One of my favorite sources of news, Axios, has even declared that “productivity in Congress tanked in 2020” and noted that “never have things been less productive than in recent years.” Since President Truman called the 80th Congress (1947-1949) the “Do Nothing Congress,” it seems that almost every year many (including those in Congress) highlight how unproductive Congress has been. Having worked for Congress for over a decade, I find the metrics used to justify this unflattering view of Congress, especially this year, surprisingly far off the mark.
Unfortunately, when people evaluate the productivity of Congress, they almost always analyze the number of bills signed into law. There is no metric that is less revealing of congressional productivity than simply looking at the bills that reach the President’s desk. It is a fairly unsophisticated view of the legislative process. Judging Congress’ productivity on the number of bills signed into law is like evaluating Edvard Munch on the number of paintings he did in 1893, without considering the fact that he painted The Scream that year; arguably one of the most famous paintings in history that later sold for almost $120 million.
Of course, evaluating 2020 on the number of bills signed into law also ignores the reality that Congress spent the beginning of the year on impeachment and has almost exclusively been focused on COVID response for much of the remaining time since March – a good portion of which Congress would not consider non-COVID related legislation.
This sort of analysis in 2020, for example, puts a trillion-dollar COVID relief package on a level playing field with legislation to name a post office in New York, both of which were signed into law this year. Additionally, it ignores a growing congressional trend that shows Congress packaging bills together and not necessarily considering each as “stand-alone” legislation. It also ignores the many other things Congress does that has significant impact in terms of productivity but does not actually translate to a bill being signed into law (i.e., hearings, nominations, etc.). Most importantly, declaring that “Congress had its least productive year in decades” fails to recognize that another week in Congress remains that is traditionally considered its busiest.

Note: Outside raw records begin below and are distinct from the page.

(* ===== verification/Pipeline.v ===== *)
(** * [builder_parallel.go]: the pipeline of workers

    The calling goroutine sends blocks of keys to a channel; each worker takes
    one, builds it, writes its payloads to the file at the offset its rank gives
    and sends the metadata on; the writer goroutine commits the metadata in
    block order. The goroutines take their steps in any order: [step] relates a
    state to every state one goroutine can bring about, the environment (the
    parent context) included. *)
From stdpp Require Import gmap.
From S2P Require Import Prelude Words Bits Encoding Key Entries Header Algorithm Block Index File Options Writer Builder.
#[local] Open Scope Z_scope.

Definition workChanBufferMultiplier : Z := 2.

(** The result of building a block; the payloads are in the file already. *)
Record blockResult := mk_result {
  br_blockID : Z;
  br_metadata : list Z;
  br_numKeys : Z;
  br_payloadHash : Z;
  br_err : option error
}.

Section pipeline.
Context `{HX : !XXHash} `{HO : !OS}.

(** A worker's own block builder and payload buffer. *)
Record worker := mk_worker { wk_blk : blockBuilder; wk_pay : list Z }.

(** ** What the goroutines do between two channel operations *)

Definition fill (fpSize : Z) (blk : blockBuilder) (entries : list routedEntry) : res blockBuilder :=
  foldM (fun blk e =>
    AddKey blk (re_k0 e) (re_k1 e) (re_payload e) (extractFingerprint (re_k0 e) (re_k1 e) fpSize)) blk entries.

Definition put_worker (wk : worker) (s : worker * indexWriter) : worker * indexWriter := (wk, s.2).
Definition put_writer (w : indexWriter) (s : worker * indexWriter) : worker * indexWriter := (s.1, w).

(** The body of [runWorker]'s loop, from the work taken to the result sent;
    [md] is the metadata buffer the pool hands out. *)
Definition process (cfg : buildConfig) (md : list Z) (work : blockWork) : stM (worker * indexWriter) blockResult :=
  wk ← gets fst;
  let entrySize := cfg_entrySize cfg in
  if len (bw_entries work) =? 0 then
    '(blk, md, _, r) ← lift (BuildSeparatedInto (Reset (wk_blk wk)) md []);
    _ ← modify (put_worker (mk_worker blk (wk_pay wk)));
    let metadataLen := match r with inl (metadataLen, _, _) => metadataLen | inr _ => 0 end in
    md ← lift (slice md 0 metadataLen);
    mret (mk_result (bw_blockID work) md 0 (Sum64 []) (match r with inl _ => None | inr e => Some e end))
  else
    blk ← lift (fill (fingerprintSize cfg) (Reset (wk_blk wk)) (bw_entries work));
    let payloadsNeeded := len (bw_entries work) * entrySize in
    buf ← lift (grow (wk_pay wk) payloadsNeeded);
    pd ← lift (slice buf 0 payloadsNeeded);
    '(blk, md, pd, r) ← lift (BuildSeparatedInto blk md pd);
    buf ← lift (store buf 0 pd);
    _ ← modify (put_worker (mk_worker blk buf));
    match r with
    | inr e => mret (mk_result (bw_blockID work) md 0 0 (Some e))
    | inl (metadataLen, _, numKeys) =>
        md ← lift (slice md 0 metadataLen);
        if 0 <? payloadsNeeded then
          let payloadOffset := u64 (bw_keysBefore work * u64 entrySize) in
          r ← attempt (zoom snd put_writer (writePayloadsDirect pd payloadOffset));
          mret (mk_result (bw_blockID work) md numKeys (Sum64 pd) (match r with inl _ => None | inr e => Some e end))
        else mret (mk_result (bw_blockID work) md numKeys (Sum64 []) None)
    end.

(** One round of the writer's inner loop: the next block, in order. *)
Definition emit (r : blockResult) : stM indexWriter unit :=
  _ ← foldPayloadHash (br_payloadHash r);
  writeMetadata (br_metadata r) (br_numKeys r).

(** ** The state *)

(** A worker waits for work, has taken some, is about to send a result, or has
    returned. *)
Variant wstate := Waiting | Taken (w : blockWork) | Sending (r : blockResult) | Returned (e : option error).

(** The writer goroutine: running, failing (its error is in [writerDone], the
    workers are not cancelled yet), or gone ([writerDone] is closed). *)
Variant writerState := Running | Failing | Gone (failed : bool).

(** The calling goroutine: dispatching, or draining ([drainParallelPipeline]:
    waiting for the workers, then for the writer), or stopping after an error
    ([shutdownWorkers], the same two waits), or done. *)
Variant mainState := Dispatching | DrainWorkers | DrainWriter | StopWorkers (e : error) | StopWriter (e : error) | Done (e : option error).

Record pipe := mk_pipe {
  p_iw : indexWriter;
  todo : list blockWork;               (* still to be dispatched *)
  workChan : list blockWork;
  workClosed : bool;
  crew : list (worker * wstate);
  groupErr : option error;             (* of the errgroup *)
  cancelled : bool;                    (* workerCtx *)
  parentDone : bool;                   (* b.ctx *)
  resultChan : list blockResult;
  resultClosed : bool;
  pending : gmap Z blockResult;
  nextBlockID : Z;
  writer : writerState;
  doneVal : option error;              (* the value in [writerDone] *)
  main : mainState
}.

Definition put_p_iw (x : indexWriter) (s : pipe) : pipe :=
  mk_pipe x (todo s) (workChan s) (workClosed s) (crew s) (groupErr s) (cancelled s) (parentDone s)
    (resultChan s) (resultClosed s) (pending s) (nextBlockID s) (writer s) (doneVal s) (main s).
Definition put_todo (x : list blockWork) (s : pipe) : pipe :=
  mk_pipe (p_iw s) x (workChan s) (workClosed s) (crew s) (groupErr s) (cancelled s) (parentDone s)
    (resultChan s) (resultClosed s) (pending s) (nextBlockID s) (writer s) (doneVal s) (main s).
Definition put_workChan (x : list blockWork) (s : pipe) : pipe :=
  mk_pipe (p_iw s) (todo s) x (workClosed s) (crew s) (groupErr s) (cancelled s) (parentDone s) (resultChan s)
    (resultClosed s) (pending s) (nextBlockID s) (writer s) (doneVal s) (main s).
Definition put_workClosed (x : bool) (s : pipe) : pipe :=
  mk_pipe (p_iw s) (todo s) (workChan s) x (crew s) (groupErr s) (cancelled s) (parentDone s) (resultChan s)
    (resultClosed s) (pending s) (nextBlockID s) (writer s) (doneVal s) (main s).
Definition put_crew (x : list (worker * wstate)) (s : pipe) : pipe :=
  mk_pipe (p_iw s) (todo s) (workChan s) (workClosed s) x (groupErr s) (cancelled s) (parentDone s)
    (resultChan s) (resultClosed s) (pending s) (nextBlockID s) (writer s) (doneVal s) (main s).
Definition put_groupErr (x : option error) (s : pipe) : pipe :=
  mk_pipe (p_iw s) (todo s) (workChan s) (workClosed s) (crew s) x (cancelled s) (parentDone s) (resultChan s)
    (resultClosed s) (pending s) (nextBlockID s) (writer s) (doneVal s) (main s).
Definition put_cancelled (x : bool) (s : pipe) : pipe :=
  mk_pipe (p_iw s) (todo s) (workChan s) (workClosed s) (crew s) (groupErr s) x (parentDone s) (resultChan s)
    (resultClosed s) (pending s) (nextBlockID s) (writer s) (doneVal s) (main s).
Definition put_parentDone (x : bool) (s : pipe) : pipe :=
  mk_pipe (p_iw s) (todo s) (workChan s) (workClosed s) (crew s) (groupErr s) (cancelled s) x (resultChan s)
    (resultClosed s) (pending s) (nextBlockID s) (writer s) (doneVal s) (main s).
Definition put_resultChan (x : list blockResult) (s : pipe) : pipe :=
  mk_pipe (p_iw s) (todo s) (workChan s) (workClosed s) (crew s) (groupErr s) (cancelled s) (parentDone s) x
    (resultClosed s) (pending s) (nextBlockID s) (writer s) (doneVal s) (main s).
Definition put_resultClosed (x : bool) (s : pipe) : pipe :=
  mk_pipe (p_iw s) (todo s) (workChan s) (workClosed s) (crew s) (groupErr s) (cancelled s) (parentDone s)
    (resultChan s) x (pending s) (nextBlockID s) (writer s) (doneVal s) (main s).
Definition put_pending (x : gmap Z blockResult) (s : pipe) : pipe :=
  mk_pipe (p_iw s) (todo s) (workChan s) (workClosed s) (crew s) (groupErr s) (cancelled s) (parentDone s)
    (resultChan s) (resultClosed s) x (nextBlockID s) (writer s) (doneVal s) (main s).
Definition put_nextBlockID (x : Z) (s : pipe) : pipe :=
  mk_pipe (p_iw s) (todo s) (workChan s) (workClosed s) (crew s) (groupErr s) (cancelled s) (parentDone s)
    (resultChan s) (resultClosed s) (pending s) x (writer s) (doneVal s) (main s).
Definition put_writer_state (x : writerState) (s : pipe) : pipe :=
  mk_pipe (p_iw s) (todo s) (workChan s) (workClosed s) (crew s) (groupErr s) (cancelled s) (parentDone s)
    (resultChan s) (resultClosed s) (pending s) (nextBlockID s) x (doneVal s) (main s).
Definition put_doneVal (x : option error) (s : pipe) : pipe :=
  mk_pipe (p_iw s) (todo s) (workChan s) (workClosed s) (crew s) (groupErr s) (cancelled s) (parentDone s)
    (resultChan s) (resultClosed s) (pending s) (nextBlockID s) (writer s) x (main s).
Definition put_main (x : mainState) (s : pipe) : pipe :=
  mk_pipe (p_iw s) (todo s) (workChan s) (workClosed s) (crew s) (groupErr s) (cancelled s) (parentDone s)
    (resultChan s) (resultClosed s) (pending s) (nextBlockID s) (writer s) (doneVal s) x.

(** The capacity of both channels. *)
Definition chanCap (s : pipe) : Z := len (crew s) * workChanBufferMultiplier.

(** ** Steps *)

(** A worker returns; the errgroup keeps the first error and cancels the others. *)
Definition returned (i : nat) (wk : worker) (e : option error) (s : pipe) : pipe :=
  let s := put_crew (<[i := (wk, Returned e)]> (crew s)) s in
  match e with
  | None => s
  | Some _ => put_cancelled true (put_groupErr (match groupErr s with Some e => Some e | None => e end) s)
  end.

Definition all_returned (s : pipe) : Prop := Forall (fun x => exists e, x.2 = Returned e) (crew s).

(** [failWriter], up to the cancellation. *)
Definition failWriter (e : error) (s : pipe) : pipe := put_writer_state Failing (put_doneVal (Some e) s).

(** The calling goroutine gives up with the error [e]: [shutdownWorkers]. *)
Definition stop (e : error) (s : pipe) : pipe :=
  put_cancelled true (put_workClosed true (put_main (StopWorkers e) (put_todo [] s))).

Inductive step (cfg : buildConfig) (mdSize : Z) : pipe -> pipe -> Prop :=
  (* the calling goroutine: [dispatchBlockWork] *)
  | main_send s w ts :
      main s = Dispatching -> todo s = w :: ts -> len (workChan s) < chanCap s ->
      step cfg mdSize s (put_workChan (workChan s ++ [w]) (put_todo ts s))
  | main_cancelled s :
      main s = Dispatching -> todo s <> [] -> cancelled s = true -> step cfg mdSize s (stop ErrOther s)
  | main_writer_error s e :
      main s = Dispatching -> todo s <> [] -> doneVal s = Some e -> step cfg mdSize s (stop e (put_doneVal None s))
  | main_writer_gone s f :
      main s = Dispatching -> todo s <> [] -> writer s = Gone f -> doneVal s = None -> step cfg mdSize s (stop ErrBuilderClosed s)
  (* [drainParallelPipeline] *)
  | drain_close s :
      main s = Dispatching -> todo s = [] -> step cfg mdSize s (put_main DrainWorkers (put_workClosed true s))
  | drain_workers s :
      main s = DrainWorkers -> all_returned s -> step cfg mdSize s (put_main DrainWriter (put_resultClosed true s))
  | drain_error s e :
      main s = DrainWriter -> doneVal s = Some e -> step cfg mdSize s (put_main (Done (Some e)) (put_doneVal None s))
  | drain_done s f :
      main s = DrainWriter -> writer s = Gone f -> doneVal s = None -> step cfg mdSize s (put_main (Done (groupErr s)) s)
  (* [shutdownWorkers] *)
  | stop_workers s e :
      main s = StopWorkers e -> all_returned s ->
      step cfg mdSize s (put_main (StopWriter e) (put_resultClosed true (put_workChan [] s)))
  | stop_value s e e' :
      main s = StopWriter e -> doneVal s = Some e' -> step cfg mdSize s (put_main (Done (Some e)) (put_doneVal None s))
  | stop_done s e f :
      main s = StopWriter e -> writer s = Gone f -> doneVal s = None -> step cfg mdSize s (put_main (Done (Some e)) s)
  (* a worker: [runWorker] *)
  | worker_take s i wk w ws :
      crew s !! i = Some (wk, Waiting) -> workChan s = w :: ws ->
      step cfg mdSize s (put_workChan ws (put_crew (<[i := (wk, Taken w)]> (crew s)) s))
  | worker_end s i wk :
      crew s !! i = Some (wk, Waiting) -> workChan s = [] -> workClosed s = true -> step cfg mdSize s (returned i wk None s)
  | worker_cancelled s i wk w :
      crew s !! i = Some (wk, Taken w) -> cancelled s = true -> step cfg mdSize s (returned i wk (Some ErrOther) s)
  | worker_build s i wk w md wk' iw' r :
      crew s !! i = Some (wk, Taken w) -> Forall is_byte md -> len md = mdSize ->
      process cfg md w (wk, p_iw s) = Ok ((wk', iw'), inl r) ->
      step cfg mdSize s (put_p_iw iw' (put_crew (<[i := (wk', Sending r)]> (crew s)) s))
  | worker_send s i wk r :
      crew s !! i = Some (wk, Sending r) -> len (resultChan s) < chanCap s -> br_err r = None ->
      step cfg mdSize s (put_resultChan (resultChan s ++ [r]) (put_crew (<[i := (wk, Waiting)]> (crew s)) s))
  | worker_send_error s i wk r e :
      crew s !! i = Some (wk, Sending r) -> len (resultChan s) < chanCap s -> br_err r = Some e ->
      step cfg mdSize s (returned i wk (Some e) (put_resultChan (resultChan s ++ [r]) s))
  | worker_give_up s i wk r :
      crew s !! i = Some (wk, Sending r) -> cancelled s = true -> step cfg mdSize s (returned i wk (Some ErrOther) s)
  (* the writer: [runWriter] *)
  | writer_receive s r rs :
      writer s = Running -> pending s !! nextBlockID s = None -> resultChan s = r :: rs -> br_err r = None ->
      step cfg mdSize s (put_pending (<[br_blockID r := r]> (pending s)) (put_resultChan rs s))
  | writer_receive_error s r rs e :
      writer s = Running -> pending s !! nextBlockID s = None -> resultChan s = r :: rs -> br_err r = Some e ->
      step cfg mdSize s (failWriter e (put_resultChan rs s))
  | writer_emit s r iw' :
      writer s = Running -> pending s !! nextBlockID s = Some r -> emit r (p_iw s) = Ok (iw', inl tt) ->
      step cfg mdSize s
        (put_nextBlockID (u32 (nextBlockID s + 1)) (put_pending (delete (nextBlockID s) (pending s)) (put_p_iw iw' s)))
  | writer_emit_error s r iw' e :
      writer s = Running -> pending s !! nextBlockID s = Some r -> emit r (p_iw s) = Ok (iw', inr e) ->
      step cfg mdSize s (failWriter e (put_pending (delete (nextBlockID s) (pending s)) (put_p_iw iw' s)))
  | writer_end s :
      writer s = Running -> pending s !! nextBlockID s = None -> resultChan s = [] -> resultClosed s = true ->
      step cfg mdSize s (put_writer_state (Gone false) s)
  | writer_cancel s :
      writer s = Failing -> step cfg mdSize s (put_writer_state (Gone true) (put_cancelled true s))
  (* the environment *)
  | parent_cancel s :
      parentDone s = false -> step cfg mdSize s (put_parentDone true (put_cancelled true s)).

(** [initParallelWorkers]: [n] workers, each with a new block builder. *)
Definition start (n : nat) (blk : blockBuilder) (works : list blockWork) (iw : indexWriter) : pipe :=
  mk_pipe iw works [] false (replicate n (mk_worker blk [], Waiting)) None false false [] false ∅ 0 Running None Dispatching.
End pipeline.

All that being said, here are a few examples of legislation signed into law that, when looked at with the appropriate context, highlight the historic legislative success of 2020:
- Four COVID relief packages, which totaled roughly $3 trillion for first responders, hospitals, state and local governments, and businesses.
- The Great American Outdoors Act, which is broadly considered one of the most consequential public lands bills since 1965 when the Land and Water Conservation Fund was created.
- The Veterans COMPACT Act, which is a comprehensive group of mental health bills for veterans packaged together.
- The U.S.-Mexico-Canada Agreement, which was the first reform of NAFTA since it was signed 26 years ago.
- The Paycheck Protection Program Flexibility Act, which made needed reforms to the popular COVID relief program targeted at small business to ensure that more small business could access funding.
- The confirmation of 48 judicial nominations, including an Associate Justice of the U.S. Supreme Court.
Of course, trends in Congress are changing and policymakers are prioritizing communication over legislation (a blog for another time), but it does not take away from the reality that the only way to analyze Congress is to evaluate what was passed and the landscape in which it was passed. In other words, ignore the numbers.